Lemma task_step_single_flight (tid : task_id) (r : resume) (w : World) :
  single_flight w → single_flight (task_step tid r w).
Proof.
  intros Hw. unfold task_step.
  destruct (tasks w !! tid) as [t|] eqn:Ht; [| done].
  destruct (task_done t) eqn:Hdone; [done |].
  pose proof (Hw tid t Ht Hdone) as Hhandle.
  assert (Hset : ∀ st w',
    tasks w' = tasks w →
    (task_done {| t_stage := st; t_must_cancel := false |} = false →
       _connect_task (dev w') = _connect_task (dev w)) →
    single_flight (set_stage tid st w')).
  { intros st w' Hts Hh i t' Hi Hlive. simpl in *. rewrite Hts in Hi.
    destruct (decide (i = tid)) as [->|Hne].
    - rewrite list_lookup_insert_eq in Hi by (by eapply lookup_lt_Some).
      injection Hi as <-. rewrite Hh by done. done.
    - rewrite list_lookup_insert_ne in Hi by done.
      pose proof (Hw i t' Hi Hlive). congruence. }
  destruct (t_must_cancel t); [by apply Hset |].
  pose proof (except_frame w) as (He1 & He2 & _).
  pose proof (args_raise_frame w) as (Ha1 & _).
  destruct (t_stage t), r as [| |l| |status| | |l]; try done;
    try (apply Hset; done).
  destruct (fetched_frame status w) as (Hf1 & _). by apply Hset.
Qed.

Lemma step_single_flight (e : event) (w : World) :
  single_flight w → single_flight (step e w).
Proof.
  intros Hw. destruct e; simpl.
  - by apply connect_single_flight.
  - by apply close_single_flight.
  - unfold set_dp. destruct (_interface (dev w)); [destruct res |]; exact Hw.
  - exact Hw.
  - unfold disconnected.
    destruct (negb _); [apply connect_single_flight |]; exact Hw.
  - unfold run_callback. destruct (ready w) as [|[] q]; [done |].
    apply connect_single_flight. exact Hw.
  - by apply task_step_single_flight.
Qed.

Lemma reachable_single_flight (cfg : ConfigEntry) (es : list event) :
  single_flight (run es (boot cfg)).
Proof. apply run_invariant; [apply step_single_flight | apply boot_single_flight]. Qed.

Lemma connect_busy (w : World) :
  busy (dev w) = true → only_logged w (connect w).
Proof.
  unfold busy, connect. intros Hb.
  destruct (_is_closing (dev w)); simpl in *; [done |].
  destruct (_connect_task (dev w)); simpl in *; [done |].
  destruct (_interface (dev w)); simpl in *; done.
Qed.

Lemma connect_idle (w : World) :
  busy (dev w) = false →
  tasks (connect w) = tasks w ++ [{| t_stage := Created; t_must_cancel := false |}]
  ∧ dev (connect w) = set_connect_task (Some (length (tasks w))) (dev w)
  ∧ ready (connect w) = ready w ∧ signals (connect w) = signals w
  ∧ calls (connect w) = calls w ∧ log (connect w) = log w ++ [DebugConnecting].
Proof.
  unfold busy, connect. intros Hb.
  destruct (_is_closing (dev w)); simpl in *; [done |].
  destruct (_connect_task (dev w)); simpl in *; [done |].
  destruct (_interface (dev w)); simpl in *; done.
Qed.

Lemma connect_makes_busy (w : World) : busy (dev (connect w)) = true.
Proof.
  destruct (busy (dev w)) eqn:Hb.
  - destruct (connect_busy w Hb) as (-> & _). done.
  - destruct (connect_idle w Hb) as (_ & -> & _). unfold busy. simpl.
    by destruct (_is_closing (dev w)).
Qed.

(** ** The wait before an attempt *)

Lemma randrange_range (seed stop : Z) : 0 < stop → 0 ≤ randrange seed stop < stop.
Proof. intros Hs. unfold randrange. by apply Z.mod_pos_bound. Qed.

Lemma randrange_onto (r stop : Z) : 0 ≤ r < stop → randrange r stop = r.
Proof. intros Hr. unfold randrange. by apply Z.mod_small. Qed.

(** The attempt counter of a session is never negative. *)
Lemma step_attempts_nonneg (e : event) (w : World) :
  0 ≤ _connection_attempts (dev w) → 0 ≤ _connection_attempts (dev (step e w)).
Proof.
  intros Hw.
  assert (Hconn : ∀ w0, 0 ≤ _connection_attempts (dev w0) →
                        0 ≤ _connection_attempts (dev (connect w0))).
  { intros w0 H0. destruct (busy (dev w0)) eqn:Hb.
    - destruct (connect_busy w0 Hb) as (-> & _). done.
    - destruct (connect_idle w0 Hb) as (_ & -> & _). done. }
  assert (Hexc : ∀ w0, 0 ≤ _connection_attempts (dev w0) →
                       0 ≤ _connection_attempts (dev (_make_connection_except w0))).
  { intros w0 H0. unfold _make_connection_except. open_world w0.
    destruct _interface0; simpl; lia. }
  destruct e; simpl.
  - by apply Hconn.
  - unfold close. set (w1 := on_dev (set_is_closing true) w).
    assert (0 ≤ _connection_attempts (dev w1)) as H1 by done.
    destruct (_connect_task (dev w1)) as [t|].
    + destruct (cancel_frame t w1) as (Hd & _).
      destruct (_interface (dev (cancel t w1))); simpl; by rewrite Hd.
    + by destruct (_interface (dev w1)).
  - unfold set_dp. by destruct (_interface (dev w)); [destruct res |].
  - done.
  - unfold disconnected. destruct (negb _); [apply Hconn |]; done.
  - unfold run_callback. destruct (ready w) as [|[] q]; [done |]. by apply Hconn.
  - unfold task_step. destruct (tasks w !! tid) as [t|]; [| done].
    destruct (task_done t); [done |]. destruct (t_must_cancel t); [done |].
    destruct (t_stage t), r as [| |l| |status| | |l]; simpl; try done;
      try (by apply Hexc).
    + destruct (_interface (dev w)); simpl; lia.
    + lia.
    + destruct status; simpl; [done | by apply Hexc].
Qed.

Lemma reachable_attempts_nonneg (cfg : ConfigEntry) (es : list event) :
  0 ≤ _connection_attempts (dev (run es (boot cfg))).
Proof.
  apply (run_invariant (λ w, 0 ≤ _connection_attempts (dev w)));
    [apply step_attempts_nonneg | done].
Qed.

(** ** Theorems *)

(** C1.  In every state a session can reach there is at most one connection
    attempt in flight, and an attempt in flight is the task the session holds.
    [connect()] on a session that is closing, holds a task or holds a link
    changes nothing but the log; on any other session nothing is in flight
    and it starts exactly one attempt.  A second [connect()] right after the
    first changes nothing but the log, so that one attempt stays the only
    one. *)
Theorem connect_at_most_one_attempt (cfg : ConfigEntry) (es : list event) :
  let w := run es (boot cfg) in
  (length (in_flight w) ≤ 1)%nat
  ∧ (in_flight w = [] ∨ is_Some (_connect_task (dev w)))
  ∧ (if busy (dev w)
     then only_logged w (connect w)
     else in_flight w = []
          ∧ length (in_flight (connect w)) = 1%nat
          ∧ length (in_flight (connect (connect w))) = 1%nat)
  ∧ only_logged (connect w) (connect (connect w))
  ∧ (length (in_flight (connect (connect w))) ≤ 1)%nat.
Proof.
  intros w. pose proof (reachable_single_flight cfg es) as Hw. fold w in Hw.
  assert (Hlog : only_logged (connect w) (connect (connect w)))
    by apply connect_busy, connect_makes_busy.
  assert (Hsame : in_flight (connect (connect w)) = in_flight (connect w)).
  { unfold in_flight. destruct Hlog as (_ & -> & _). done. }
  split; [by apply single_flight_count |].
  split.
  { destruct (_connect_task (dev w)) eqn:Ht; [right; eauto |].
    left. by apply single_flight_idle. }
  split.
  { destruct (busy (dev w)) eqn:Hb; [by apply connect_busy |].
    assert (in_flight w = []) as Hnil.
    { apply single_flight_idle; [done |]. unfold busy in Hb.
      destruct (_connect_task (dev w)); [| done].
      simpl in Hb. by rewrite orb_true_r in Hb. }
    destruct (connect_idle w Hb) as (Hts & _).
    assert (length (in_flight (connect w)) = 1%nat) as Hone.
    { unfold in_flight in *. rewrite Hts, list.filter_app, Hnil. done. }
    by rewrite Hsame. }
  split; [done |].
  rewrite Hsame. apply single_flight_count, connect_single_flight, Hw.
Qed.

(** C6.  For an attempt count [n >= 0] the wait computed before an attempt is
    [min(r, 300)] for the draw [r = randrange(2 ** n)], which lies in
    [0, 2^n); so it is at least 0 and at most 300.  Every [r] of that range
    is the draw of some seed.  For [n = 0] the wait is 0. *)
Theorem backoff_bounds (n seed : Z) :
  0 ≤ n →
  0 ≤ backoff_of n seed ≤ 300
  ∧ 0 ≤ randrange seed (2 ^ n) < 2 ^ n
  ∧ backoff_of n seed = Z.min (randrange seed (2 ^ n)) 300
  ∧ (∀ r, 0 ≤ r < 2 ^ n → backoff_of n r = Z.min r 300)
  ∧ backoff_of 0 seed = 0
  ∧ ∀ w, _connection_attempts (dev w) = n →
         fst (_make_connection_begin seed w) = backoff_of n seed.
Proof.
  intros Hn.
  assert (0 < 2 ^ n) as Hpow by (by apply Z.pow_pos_nonneg).
  pose proof (randrange_range seed (2 ^ n) Hpow) as Hr.
  split; [unfold backoff_of, BACKOFF_TIME_UPPER_LIMIT; lia |].
  split; [exact Hr |].
  split; [reflexivity |].
  split; [intros r Hrange; unfold backoff_of; by rewrite randrange_onto |].
  split; [unfold backoff_of, randrange; by rewrite Z.pow_0_r, Z.mod_1_r |].
  intros w <-. reflexivity.
Qed.

Lemma backoff_bounds_witness :
  0 ≤ backoff_of 9 1000 ≤ 300 ∧ backoff_of 9 1000 = 300 ∧ backoff_of 0 1000 = 0.
Proof.
  destruct (backoff_bounds 9 1000) as (Hb & _ & _ & _ & H0 & _); [lia |].
  split; [exact Hb |]. split; [reflexivity | exact H0].
Defined.

(** *** What a task step leaves alone *)

#[local] Arguments _make_connection_except : simpl never.
#[local] Arguments _make_connection_fetched : simpl never.
#[local] Arguments _make_connection_args_raise : simpl never.
#[local] Arguments _make_connection_dps_raise : simpl never.

Lemma task_step_frame (tid : task_id) (r : resume) (w : World) :
  length (tasks (task_step tid r w)) = length (tasks w)
  ∧ _is_closing (dev (task_step tid r w)) = _is_closing (dev w)
  ∧ _config_entry (dev (task_step tid r w)) = _config_entry (dev w).
Proof.
  unfold task_step. destruct (tasks w !! tid) as [t|]; [| done].
  destruct (task_done t); [done |].
  destruct (t_must_cancel t); [simpl; by rewrite length_insert |].
  pose proof (except_frame w) as (He1 & _ & He3 & _ & _ & He6).
  pose proof (args_raise_frame w) as (Ha1 & _ & Ha3 & _ & _ & Ha6).
  destruct (t_stage t), r as [| |l| |status| | |l]; cbn;
    rewrite ?length_insert, ?He1, ?He3, ?He6, ?Ha1, ?Ha3, ?Ha6; try done.
  pose proof (fetched_frame status w) as (-> & _ & -> & ->). done.
Qed.

Lemma close_frame (w : World) :
  length (tasks (close w)) = length (tasks w)
  ∧ _is_closing (dev (close w)) = true
  ∧ _connect_task (dev (close w)) = _connect_task (dev w)
  ∧ _interface (dev (close w)) = _interface (dev w)
  ∧ _connection_attempts (dev (close w)) = _connection_attempts (dev w)
  ∧ _status (dev (close w)) = _status (dev w)
  ∧ _config_entry (dev (close w)) = _config_entry (dev w)
  ∧ signals (close w) = signals w
  ∧ ready (close w) = ready w.
Proof.
  unfold close. set (w1 := on_dev (set_is_closing true) w).
  destruct (_connect_task (dev w1)) as [t|] eqn:Ht.
  - destruct (cancel_frame t w1) as (Hd & Hr & Hs & _ & _ & Hl & _).
    destruct (_interface (dev (cancel t w1))); simpl; rewrite ?Hd, ?Hl, ?Hs, ?Hr; done.
  - destruct (_interface (dev w1)); done.
Qed.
********************
## DESCRIPTION OF THE TASK
Only the lines above from the one with "try (apply Hset; done)." up to and including the one with "Proof. apply run_invariant;" should be repeated, exactly as written.

## ANSWER AREA
    try (apply Hset; done).
  destruct (fetched_frame status w) as (Hf1 & _). by apply Hset.
Qed.

Lemma step_single_flight (e : event) (w : World) :
  single_flight w → single_flight (step e w).
Proof.
  intros Hw. destruct e; simpl.
  - by apply connect_single_flight.
  - by apply close_single_flight.
  - unfold set_dp. destruct (_interface (dev w)); [destruct res |]; exact Hw.
  - exact Hw.
  - unfold disconnected.
    destruct (negb _); [apply connect_single_flight |]; exact Hw.
  - unfold run_callback. destruct (ready w) as [|[] q]; [done |].
    apply connect_single_flight. exact Hw.
  - by apply task_step_single_flight.
Qed.

Lemma reachable_single_flight (cfg : ConfigEntry) (es : list event) :
  single_flight (run es (boot cfg)).
Proof. apply run_invariant; [apply step_single_flight | apply boot_single_flight]. Qed.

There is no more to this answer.